**Instructions to follow**
Could you retype exactly the lines running from the line with "Definition query_name (db" to the end of the data, both included, and nothing else?
((
(** The fields interpolated in the "Found Taxpayer" text. *)
Record Profile : Type := {
  pf_name : option string;
  pf_tin : option string;
  pf_region : option string;
  pf_sector : option string;
  pf_status : option string;
  pf_risk_count : nat;
  pf_exposure : Z;
  pf_it_returns : nat;
  pf_efris_returns : nat;
  pf_action : string
}.

(** The response texts, one constructor per string of [generate_response],
    with the interpolated values as arguments (rendering numbers to text is
    left to Python). *)
Inductive Response : Type :=
| FoundTaxpayer (p : Profile)               (* "✅ **Found Taxpayer** ..." *)
| TaxpayerNotFound (tin : string)           (* "❌ Taxpayer with TIN {tin} not found" *)
| AskTin                                    (* "❓ Please provide a TIN number to search" *)
| FoundByName (n : nat) (name : option string)
                                            (* "✅ Found {n} taxpayers matching '{name}'" *)
| NoneByName (name : option string)         (* "❌ No taxpayers found with name containing '{name}'" *)
| FoundRelated (n : nat) (tin : string)     (* "✅ Found {n} taxpayers with similar risk profiles to {tin}" *)
| NoRelated                                 (* "❌ No related taxpayers found" *)
| AskTinRelated                             (* "❓ Please provide a TIN to find related taxpayers" *)
| FoundPathway (name risk_id risk_name : option string) (exposure : Z)
               (detected : option string)   (* "✅ **Evidence Pathway for ..." *)
| NoPathway                                 (* "❌ No evidence pathway found" *)
| AskTinPathway                             (* "❓ Please provide a TIN" *)
| FoundCases (n : nat)                      (* "✅ Found {n} high-impact audit cases ..." *)
| NoCases                                   (* "❌ No high-impact cases found" *)
| FoundSector (sector : option string) (n : nat)
                                            (* "✅ **Risk Profile for {sector} Sector** ..." *)
| NoSector (sector : option string)         (* "❌ No data available for {sector} sector" *)
| Help.                                     (* the capability summary *)

(** The second component of the answer: [{'type': ..., 'data': ...}]; the
    empty dict is [None]. *)
Inductive Payload : Type :=
| PTaxpayer (data : TinResult)
| PSearchResults (data : list NameRow)
| PRelated (data : list RelatedRow)
| PPathway (data : PathwayRow)
| PCases (data : list CaseRow)
| PSector (data : list SectorRow).

(** The kind of an answer, as the spec names them: a text that asks for a
    value (❓), one that reports nothing found (❌), one that reports a result
    (✅), and the help text. *)
Inductive Kind : Type := KPrompt | KEmpty | KResult | KHelp.

Definition kind_of (r : Response) : Kind :=
  match r with
  | AskTin | AskTinRelated | AskTinPathway => KPrompt
  | TaxpayerNotFound _ | NoneByName _ | NoRelated | NoPathway | NoCases
  | NoSector _ => KEmpty
  | FoundTaxpayer _ | FoundByName _ _ | FoundRelated _ _
  | FoundPathway _ _ _ _ _ | FoundCases _ | FoundSector _ _ => KResult
  | Help => KHelp
  end.

Definition lift {A : Type} (r : result A) : Comp A := fun h => (r, h).

Definition generate_response (graph : Graph) (intent : string) (params : Params)
           (user_input : string) : Comp (Response * option Payload) :=
  if String.eqb intent "search_tin" then
    match truthy_opt (get_value params) with
    | Some tin =>
        result <- search_taxpayer_by_tin graph tin ;;
        match result with
        | Some r =>
            let risk_count := List.length (truthy_entries (risks r)) in
            exposure <- lift (sum_exposure (truthy_entries (risks r)) 0%Z) ;;
            ret (FoundTaxpayer
                   {| pf_name := ti_name (taxpayer r);
                      pf_tin := ti_tin (taxpayer r);
                      pf_region := ti_region (taxpayer r);
                      pf_sector := ti_sector (taxpayer r);
                      pf_status := ti_status (taxpayer r);
                      pf_risk_count := risk_count;
                      pf_exposure := exposure;
                      pf_it_returns := List.length (truthy_entries (itReturns r));
                      pf_efris_returns := List.length (truthy_entries (efrisReturns r));
                      pf_action := recommended_action risk_count |},
                 Some (PTaxpayer r))
        | None => ret (TaxpayerNotFound tin, None)
        end
    | None => ret (AskTin, None)
    end
  else if String.eqb intent "search_name" then
    let name := get_value_or params "" in
    results <- search_taxpayer_by_name graph name ;;
    match results with
    | _ :: _ => ret (FoundByName (List.length results) name,
                     Some (PSearchResults results))
    | [] => ret (NoneByName name, None)
    end
  else if String.eqb intent "related" then
    match truthy_opt (get_value params) with
    | Some tin =>
        related <- find_related_taxpayers graph tin ;;
        match related with
        | _ :: _ => ret (FoundRelated (List.length related) tin,
                         Some (PRelated related))
        | [] => ret (NoRelated, None)
        end
    | None => ret (AskTinRelated, None)
    end
  else if String.eqb intent "pathway" then
    match truthy_opt (get_value params) with
    | Some tin =>
        found <- search_taxpayer_by_tin graph tin ;;
        match found with
        | Some r =>
            match risks r with
            | first :: _ =>
                match first with
                | Some risk =>
                    let risk_id := re_riskId risk in
                    pathway <- get_risk_pathway graph tin risk_id ;;
                    match pathway with
                    | Some pw =>
                        match pw_exposureAmount pw with
                        | Some e =>
                            ret (FoundPathway (ti_name (taxpayer r)) risk_id
                                   (pw_riskName pw) e (pw_detectedDate pw),
                                 Some (PPathway pw))
                        | None => raise TypeError
                        end
                    | None => ret (NoPathway, None)
                    end
                | None => raise TypeError
                end
            | [] => ret (NoPathway, None)
            end
        | None => ret (NoPathway, None)
        end
    | None => ret (AskTinPathway, None)
    end
  else if String.eqb intent "high_impact" then
    cases <- find_high_impact_cases graph None default_min_exposure ;;
    match cases with
    | _ :: _ => ret (FoundCases (List.length cases), Some (PCases cases))
    | [] => ret (NoCases, None)
    end
  else if String.eqb intent "sector_analysis" then
    let sector := get_value_or params "Manufacturing" in
    profile <- get_sector_risk_profile graph sector ;;
    match profile with
    | _ :: _ => ret (FoundSector sector (List.length profile),
                     Some (PSector profile))
    | [] => ret (NoSector sector, None)
    end
  else ret (Help, None).

End Tatis360.

(* ===================================================================== *)
(** ** tatis360.py: the Cypher text of three query templates             *)
(* ===================================================================== *)

(** The queries of [search_taxpayer_by_name], [find_related_taxpayers] and
    [find_high_impact_cases], clause by clause, over a property graph of
    [Taxpayer] nodes, [RiskFlag] nodes and [FLAGGED_BY] relationships.  A node
    is named by its position in the list of its label; a property that is not
    set is [None] (Cypher's [null]).  Amounts are whole currency units. *)

Module Cypher.
Import Text Tatis360.
Local Open Scope nat_scope.

Record Taxpayer : Type := {
  TIN : option string;
  TaxpayerName : option string;
  Region : option string;
  Sector : option string;
  ComplianceStatus : option string
}.

Record RiskFlag : Type := {
  RiskID : option string;
  RiskName : option string;
  Severity : option string
}.

Record FlaggedBy : Type := {
  fb_taxpayer : nat;         (* start node *)
  fb_risk : nat;             (* end node *)
  ExposureAmount : option Z;
  DetectedDate : option string
}.

Record GraphDB : Type := {
  taxpayers : list Taxpayer;
  risk_flags : list RiskFlag;
  flagged_by : list FlaggedBy
}.

(** One match of [(t:Taxpayer)-[flagged:FLAGGED_BY]->(rf:RiskFlag)]. *)
Record Flagging : Type := {
  f_t : nat;
  f_taxpayer : Taxpayer;
  f_edge : FlaggedBy;
  f_rf : nat;
  f_risk : RiskFlag
}.

Definition flagging_of (db : GraphDB) (e : FlaggedBy) : list Flagging :=
  match nth_error (taxpayers db) (fb_taxpayer e),
        nth_error (risk_flags db) (fb_risk e) with
  | Some t, Some rf =>
      [ {| f_t := fb_taxpayer e; f_taxpayer := t; f_edge := e;
           f_rf := fb_risk e; f_risk := rf |} ]
  | _, _ => []
  end.

Definition flaggings (db : GraphDB) : list Flagging :=
  flat_map (flagging_of db) (flagged_by db).

(** [COUNT(DISTINCT n)] over node names. *)
Definition count_distinct (ids : list nat) : nat :=
  List.length (nodup Nat.eq_dec ids).

(** [SUM(x)]: [null] values are skipped, and the sum of nothing is 0. *)
Fixpoint sum_amounts (xs : list (option Z)) : Z :=
  match xs with
  | [] => 0%Z
  | Some x :: xs' => (x + sum_amounts xs')%Z
  | None :: xs' => sum_amounts xs'
  end.

(** [ORDER BY key DESC]: a stable insertion sort. *)
Fixpoint insert_desc {A : Type} (key : A -> Z) (x : A) (l : list A) : list A :=
  match l with
  | [] => [x]
  | y :: l' =>
      if (key x <? key y)%Z then y :: insert_desc key x l' else x :: y :: l'
  end.

Definition order_by_desc {A : Type} (key : A -> Z) (l : list A) : list A :=
  fold_right (insert_desc key) [] l.

(** [LIMIT n] *)
Definition limit {A : Type} (n : nat) (l : list A) : list A := firstn n l.

(** [ROUND(x, 1)] for [x >= 0]: the nearest tenth, halves upwards. *)
Definition ROUND1 (x : Q) : Q :=
  Qmake (Qfloor (x * (10 # 1) + (1 # 2))%Q) 10.

(** [x >= $min_exposure], which is not true when [x] is [null]. *)
Definition at_least (min_exposure : Z) (x : option Z) : bool :=
  match x with
  | Some e => (min_exposure <=? e)%Z
  | None => false
  end.

(** [{TIN: $tin}] and [t2.TIN <> $tin]; neither holds for a [null] TIN. *)
Definition tin_is (tin : string) (t : Taxpayer) : bool :=
  match TIN t with Some x => String.eqb x tin | None => false end.

Definition tin_differs (tin : string) (t : Taxpayer) : bool :=
  match TIN t with Some x => negb (String.eqb x tin) | None => false end.

(* ---- search_taxpayer_by_name ---------------------------------------- *)

(** [WHERE toLower(t.TaxpayerName) CONTAINS toLower($name)] *)
Definition name_contains (name : option string) (t : Taxpayer) : bool :=
  match TaxpayerName t, name with
  | Some tn, Some n => contains (lower n) (lower tn)
  | _, _ => false
  end.

(** [MATCH (t:Taxpayer) WHERE ... OPTIONAL MATCH (t)-[flagged]->(rf)]: one
    row for each flagging of a matching taxpayer, and one row without
    flagging for a matching taxpayer that has none. *)
Definition name_rows (db : GraphDB) (name : option string)
  : list (Taxpayer * option Flagging) :=
  flat_map
    (fun it : nat * Taxpayer =>
       let (i, t) := it in
       if name_contains name t then
         match filter (fun m => f_t m =? i) (flaggings db) with
         | [] => [(t, None)]
         | ms => map (fun m => (t, Some m)) ms
         end
       else [])
    (combine (seq 0 (List.length (taxpayers db))) (taxpayers db)).

Definition taxpayer_eq_dec (a b : Taxpayer) : {a = b} + {a <> b}.
Proof. repeat decide equality. Defined.

Definition same_taxpayer (a b : Taxpayer) : bool :=
  if taxpayer_eq_dec a b then true else false.

(** The rows are grouped by the five projected properties of [t]. *)
Definition name_group (rows : list (Taxpayer * option Flagging)) (k : Taxpayer)
  : NameRow :=
  let members := filter (fun r => same_taxpayer (fst r) k) rows in
  {| nr_tin := TIN k;
     nr_name := TaxpayerName k;
     nr_region := Region k;
     nr_sector := Sector k;
     nr_status := ComplianceStatus k;
     nr_riskCount :=
       count_distinct
         (flat_map (fun r => match snd r with Some m => [f_rf m] | None => [] end)
                   members);
     nr_totalExposure :=
       sum_amounts
         (map (fun r => match snd r with
                        | Some m => ExposureAmount (f_edge m)
                        | None => None
                        end)
              members) |}.

Definition query_name (db : GraphDB) (name : option string) : list NameRow :=
  let rows := name_rows db name in
  let keys := nodup taxpayer_eq_dec (map fst rows) in
  limit 10 (order_by_desc nr_totalExposure (map (name_group rows) keys)).

(* ---- find_related_taxpayers ----------------------------------------- *)

(** [MATCH (t {TIN: $tin})-[flagged]->(rf) MATCH (rf)<-[related]-(t2)
    WHERE t2.TIN <> $tin]: the row is the flagging [(t2)-[related]->(rf)]. *)
Definition related_rows (db : GraphDB) (tin : string) : list Flagging :=
  flat_map
    (fun m1 =>
       if tin_is tin (f_taxpayer m1) then
         filter (fun m2 => (f_rf m2 =? f_rf m1) && tin_differs tin (f_taxpayer m2))
                (flaggings db)
       else [])
    (flaggings db).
))
**Response below**
Definition query_name (db : GraphDB) (name : option string) : list NameRow :=
  let rows := name_rows db name in
  let keys := nodup taxpayer_eq_dec (map fst rows) in
  limit 10 (order_by_desc nr_totalExposure (map (name_group rows) keys)).

(* ---- find_related_taxpayers ----------------------------------------- *)

(** [MATCH (t {TIN: $tin})-[flagged]->(rf) MATCH (rf)<-[related]-(t2)
    WHERE t2.TIN <> $tin]: the row is the flagging [(t2)-[related]->(rf)]. *)
Definition related_rows (db : GraphDB) (tin : string) : list Flagging :=
  flat_map
    (fun m1 =>
       if tin_is tin (f_taxpayer m1) then
         filter (fun m2 => (f_rf m2 =? f_rf m1) && tin_differs tin (f_taxpayer m2))
                (flaggings db)
       else [])
    (flaggings db).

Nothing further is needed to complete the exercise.